---- INPUT MATERIAL

(** C8, as stated, fails: a booking page whose raw label contains a
    denylisted name in its parenthesised part is kept, because the test is
    made on the label with that part removed. *)
Lemma oncehub_keeps_denylisted_raw_label :
  ~ (forall booking_df : list BookingSummaryRecord,
       (forall r, In r booking_df -> should_exclude_name (booking_page r) = true) ->
       get_oncehub_visits booking_df = []).
Proof.
  intros H. specialize (H denylisted_booking).
  assert (E : get_oncehub_visits denylisted_booking = []).
  { apply H. intros r [<- | []]. vm_compute. reflexivity. }
  vm_compute in E. discriminate.
Qed.

(** The serverless variant has no exclusion filter at all. *)
Lemma api_doxy_visits_keeps_denylisted :
  (forall r, In r denylisted_visit -> should_exclude_name (provider_name r) = true)
  /\ Api.get_doxy_visits denylisted_visit <> []
  /\ get_doxy_visits denylisted_visit = [].
Proof.
  split; [intros r [<- | []]; vm_compute; reflexivity|].
  split; vm_compute; [discriminate | reflexivity].
Qed.

(** C8, amended.  In [app.py] no row of any output table shows a name
    that the denylist excludes, where a name is excluded exactly when its
    lower-case form contains a denylist entry; the name tested is the one
    the table shows (for OnceHub Visits the booking-page label without its
    parenthesised part, for Gusto Hours and Hours Worked the payroll name
    without quotes).  For Doxy Visits, Doxy Performance Metrics and Visits
    by Program, whose names are the raw ones, a record with an excluded
    raw name gives no row. *)
Theorem excluded_names_absent
  (doxy_df : list VisitRecord) (booking_df : list BookingSummaryRecord)
  (account_df : list ProgramEventRecord) (gusto_df : list PayrollRecord)
  (doxy_providers : list text) :
  (forall row, In row (get_doxy_visits doxy_df) ->
     should_exclude_name (Some (dv_provider_name row)) = false)
  /\ (forall row, In row (get_oncehub_visits booking_df) ->
        should_exclude_name (oh_provider row) = false)
  /\ (forall row, In row (program_rows (program_pivot account_df)) ->
        should_exclude_name (Some (pv_provider row)) = false)
  /\ (forall row,
        In row (GetGustoHours.gusto_hours_rows gusto_df doxy_providers) ->
        should_exclude_name (Some (gh_name row)) = false)
  /\ (forall row, In row (get_doxy_performance_metrics doxy_df) ->
        should_exclude_name (Some (pm_provider row)) = false)
  /\ (forall row,
        In row (GetHoursWorked.get_hours_worked
                  (GetGustoHours.gusto_hours_rows gusto_df doxy_providers)
                  (get_doxy_performance_metrics doxy_df)) ->
        should_exclude_name (Some (hw_provider row)) = false)
  /\ (forall n, should_exclude_name (Some n) = true <->
                exists d, In d EXCLUDED_NAMES /\ contains d (lower n) = true)
  /\ (forall r, In r doxy_df -> should_exclude_name (provider_name r) = true ->
        (forall row, In row (get_doxy_visits doxy_df) ->
           provider_name r <> Some (dv_provider_name row))
        /\ (forall row, In row (get_doxy_performance_metrics doxy_df) ->
              provider_name r <> Some (pm_provider row)))
  /\ (forall r, In r account_df -> should_exclude_name (owner r) = true ->
        forall row, In row (program_rows (program_pivot account_df)) ->
          owner r <> Some (pv_provider row)).
Proof.
  assert (D : forall row, In row (get_doxy_visits doxy_df) ->
                should_exclude_name (Some (dv_provider_name row)) = false).
  { intros row H. apply doxy_visits_rows in H. destruct H as [r [Hr E]].
    apply filter_In in Hr. destruct Hr as [_ Hx]. rewrite E in Hx.
    apply not_excluded_false, Hx. }
  assert (M : forall row, In row (get_doxy_performance_metrics doxy_df) ->
                should_exclude_name (Some (pm_provider row)) = false).
  { intros row H. apply metrics_rows in H. destruct H as [r [Hr E]].
    apply filter_In in Hr. destruct Hr as [_ Hx]. rewrite E in Hx.
    apply not_excluded_false, Hx. }
  assert (P : forall row, In row (program_rows (program_pivot account_df)) ->
                should_exclude_name (Some (pv_provider row)) = false).
  { intros row H. apply program_pivot_rows in H.
    destruct H as [r [_ [E [_ Hx]]]]. rewrite E in Hx.
    apply not_excluded_false, Hx. }
  assert (G : forall row,
                In row (GetGustoHours.gusto_hours_rows gusto_df doxy_providers) ->
                should_exclude_name (Some (gh_name row)) = false).
  { intros row H. apply gusto_hours_rows_kept in H.
    apply not_excluded_false, H. }
  split; [exact D|].
  split.
  { intros row H. unfold get_oncehub_visits, sort_desc_Z in H.
    apply sort_by_In, in_map_iff in H. destruct H as [r [<- Hr]].
    apply filter_In in Hr. cbn [oh_provider]. apply not_excluded_false, Hr. }
  split; [exact P|]. split; [exact G|]. split; [exact M|].
  split.
  { intros row H. apply hours_worked_rows in H.
    destruct H as [g [m [Hg [_ [_ ->]]]]].
    cbn [GetHoursWorked.merged_row hw_provider]. apply G, Hg. }
  split; [apply should_exclude_name_iff|].
  split.
  { intros r _ Hx. split; intros row H E; rewrite E in Hx.
    - rewrite (D row H) in Hx. discriminate.
    - rewrite (M row H) in Hx. discriminate. }
  intros r _ Hx row H E. rewrite E in Hx.
  rewrite (P row H) in Hx. discriminate.
Qed.

(** The provider shown for the three visits is not a denylisted one. *)
Lemma excluded_names_absent_witness :
  should_exclude_name (Some (str "Jane Doe, NP")) = false.
Proof.
  apply (proj1 (excluded_names_absent three_visits [] [] [] [])
           {| dv_provider_name := str "Jane Doe, NP"; dv_total_visits := 3 |}).
  vm_compute. left. reflexivity.
Defined.

(** ** Reading the sources and assembling the report *)

Section PipelineFacts.

Variable decode_utf_16 decode_utf_8 decode_cp1252 : list Byte.byte -> option content.
Variable account_read_csv : content -> result CsvFrame.
Variable soup_find_all_tr : content -> list (list Td).
Variable doxy_io : Readers DoxyFrame.
Variable gusto_io : Readers GustoFrame.
Variable booking_io : Readers BookingFrame.

Abbreviation decode_loop :=
  (decode_first decode_utf_16 decode_utf_8 decode_cp1252 ENCODINGS).
Abbreviation read_frame :=
  (read_file_as_dataframe decode_utf_16 decode_utf_8 decode_cp1252).
Abbreviation booking_frame :=
  (read_booking decode_utf_16 decode_utf_8 decode_cp1252 booking_io).
Abbreviation sections :=
  (generate_sections account_read_csv soup_find_all_tr).
Abbreviation report :=
  (generate_report decode_utf_16 decode_utf_8 decode_cp1252
     account_read_csv soup_find_all_tr doxy_io gusto_io booking_io).

(** The latin-1 candidate ends the loop at the latest. *)
Lemma decode_loop_total (b : list Byte.byte) :
  exists c, decode_loop b = Some c.
Proof.
  unfold ENCODINGS, decode_first, decode.
  destruct (decode_utf_16 b); [eauto|].
  destruct (decode_utf_8 b); eauto.
Qed.

Lemma call_trace {A B : Type} (fn : string) (r : result A)
  (k : A -> result B * list event) :
  exists tr, snd (call fn r k) = Aggregate (str fn) :: tr.
Proof.
  unfold call. destruct r as [a|e]; [|eexists; reflexivity].
  destruct (k a). eexists; reflexivity.
Qed.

--------

◆ YOUR INSTRUCTIONS
Line by line, retype the data exactly as written.

◆ RESULT OF THE TASK
(** C8, as stated, fails: a booking page whose raw label contains a
    denylisted name in its parenthesised part is kept, because the test is
    made on the label with that part removed. *)
Lemma oncehub_keeps_denylisted_raw_label :
  ~ (forall booking_df : list BookingSummaryRecord,
       (forall r, In r booking_df -> should_exclude_name (booking_page r) = true) ->
       get_oncehub_visits booking_df = []).
Proof.
  intros H. specialize (H denylisted_booking).
  assert (E : get_oncehub_visits denylisted_booking = []).
  { apply H. intros r [<- | []]. vm_compute. reflexivity. }
  vm_compute in E. discriminate.
Qed.

(** The serverless variant has no exclusion filter at all. *)
Lemma api_doxy_visits_keeps_denylisted :
  (forall r, In r denylisted_visit -> should_exclude_name (provider_name r) = true)
  /\ Api.get_doxy_visits denylisted_visit <> []
  /\ get_doxy_visits denylisted_visit = [].
Proof.
  split; [intros r [<- | []]; vm_compute; reflexivity|].
  split; vm_compute; [discriminate | reflexivity].
Qed.

(** C8, amended.  In [app.py] no row of any output table shows a name
    that the denylist excludes, where a name is excluded exactly when its
    lower-case form contains a denylist entry; the name tested is the one
    the table shows (for OnceHub Visits the booking-page label without its
    parenthesised part, for Gusto Hours and Hours Worked the payroll name
    without quotes).  For Doxy Visits, Doxy Performance Metrics and Visits
    by Program, whose names are the raw ones, a record with an excluded
    raw name gives no row. *)
Theorem excluded_names_absent
  (doxy_df : list VisitRecord) (booking_df : list BookingSummaryRecord)
  (account_df : list ProgramEventRecord) (gusto_df : list PayrollRecord)
  (doxy_providers : list text) :
  (forall row, In row (get_doxy_visits doxy_df) ->
     should_exclude_name (Some (dv_provider_name row)) = false)
  /\ (forall row, In row (get_oncehub_visits booking_df) ->
        should_exclude_name (oh_provider row) = false)
  /\ (forall row, In row (program_rows (program_pivot account_df)) ->
        should_exclude_name (Some (pv_provider row)) = false)
  /\ (forall row,
        In row (GetGustoHours.gusto_hours_rows gusto_df doxy_providers) ->
        should_exclude_name (Some (gh_name row)) = false)
  /\ (forall row, In row (get_doxy_performance_metrics doxy_df) ->
        should_exclude_name (Some (pm_provider row)) = false)
  /\ (forall row,
        In row (GetHoursWorked.get_hours_worked
                  (GetGustoHours.gusto_hours_rows gusto_df doxy_providers)
                  (get_doxy_performance_metrics doxy_df)) ->
        should_exclude_name (Some (hw_provider row)) = false)
  /\ (forall n, should_exclude_name (Some n) = true <->
                exists d, In d EXCLUDED_NAMES /\ contains d (lower n) = true)
  /\ (forall r, In r doxy_df -> should_exclude_name (provider_name r) = true ->
        (forall row, In row (get_doxy_visits doxy_df) ->
           provider_name r <> Some (dv_provider_name row))
        /\ (forall row, In row (get_doxy_performance_metrics doxy_df) ->
              provider_name r <> Some (pm_provider row)))
  /\ (forall r, In r account_df -> should_exclude_name (owner r) = true ->
        forall row, In row (program_rows (program_pivot account_df)) ->
          owner r <> Some (pv_provider row)).
Proof.
  assert (D : forall row, In row (get_doxy_visits doxy_df) ->
                should_exclude_name (Some (dv_provider_name row)) = false).
  { intros row H. apply doxy_visits_rows in H. destruct H as [r [Hr E]].
    apply filter_In in Hr. destruct Hr as [_ Hx]. rewrite E in Hx.
    apply not_excluded_false, Hx. }
  assert (M : forall row, In row (get_doxy_performance_metrics doxy_df) ->
                should_exclude_name (Some (pm_provider row)) = false).
  { intros row H. apply metrics_rows in H. destruct H as [r [Hr E]].
    apply filter_In in Hr. destruct Hr as [_ Hx]. rewrite E in Hx.
    apply not_excluded_false, Hx. }
  assert (P : forall row, In row (program_rows (program_pivot account_df)) ->
                should_exclude_name (Some (pv_provider row)) = false).
  { intros row H. apply program_pivot_rows in H.
    destruct H as [r [_ [E [_ Hx]]]]. rewrite E in Hx.
    apply not_excluded_false, Hx. }
  assert (G : forall row,
                In row (GetGustoHours.gusto_hours_rows gusto_df doxy_providers) ->
                should_exclude_name (Some (gh_name row)) = false).
  { intros row H. apply gusto_hours_rows_kept in H.
    apply not_excluded_false, H. }
  split; [exact D|].
  split.
  { intros row H. unfold get_oncehub_visits, sort_desc_Z in H.
    apply sort_by_In, in_map_iff in H. destruct H as [r [<- Hr]].
    apply filter_In in Hr. cbn [oh_provider]. apply not_excluded_false, Hr. }
  split; [exact P|]. split; [exact G|]. split; [exact M|].
  split.
  { intros row H. apply hours_worked_rows in H.
    destruct H as [g [m [Hg [_ [_ ->]]]]].
    cbn [GetHoursWorked.merged_row hw_provider]. apply G, Hg. }
  split; [apply should_exclude_name_iff|].
  split.
  { intros r _ Hx. split; intros row H E; rewrite E in Hx.
    - rewrite (D row H) in Hx. discriminate.
    - rewrite (M row H) in Hx. discriminate. }
  intros r _ Hx row H E. rewrite E in Hx.
  rewrite (P row H) in Hx. discriminate.
Qed.

(** The provider shown for the three visits is not a denylisted one. *)
Lemma excluded_names_absent_witness :
  should_exclude_name (Some (str "Jane Doe, NP")) = false.
Proof.
  apply (proj1 (excluded_names_absent three_visits [] [] [] [])
           {| dv_provider_name := str "Jane Doe, NP"; dv_total_visits := 3 |}).
  vm_compute. left. reflexivity.
Defined.

(** ** Reading the sources and assembling the report *)

Section PipelineFacts.

Variable decode_utf_16 decode_utf_8 decode_cp1252 : list Byte.byte -> option content.
Variable account_read_csv : content -> result CsvFrame.
Variable soup_find_all_tr : content -> list (list Td).
Variable doxy_io : Readers DoxyFrame.
Variable gusto_io : Readers GustoFrame.
Variable booking_io : Readers BookingFrame.

Abbreviation decode_loop :=
  (decode_first decode_utf_16 decode_utf_8 decode_cp1252 ENCODINGS).
Abbreviation read_frame :=
  (read_file_as_dataframe decode_utf_16 decode_utf_8 decode_cp1252).
Abbreviation booking_frame :=
  (read_booking decode_utf_16 decode_utf_8 decode_cp1252 booking_io).
Abbreviation sections :=
  (generate_sections account_read_csv soup_find_all_tr).
Abbreviation report :=
  (generate_report decode_utf_16 decode_utf_8 decode_cp1252
     account_read_csv soup_find_all_tr doxy_io gusto_io booking_io).

(** The latin-1 candidate ends the loop at the latest. *)
Lemma decode_loop_total (b : list Byte.byte) :
  exists c, decode_loop b = Some c.
Proof.
  unfold ENCODINGS, decode_first, decode.
  destruct (decode_utf_16 b); [eauto|].
  destruct (decode_utf_8 b); eauto.
Qed.

Lemma call_trace {A B : Type} (fn : string) (r : result A)
  (k : A -> result B * list event) :
  exists tr, snd (call fn r k) = Aggregate (str fn) :: tr.
Proof.
  unfold call. destruct r as [a|e]; [|eexists; reflexivity].
  destruct (k a). eexists; reflexivity.
Qed.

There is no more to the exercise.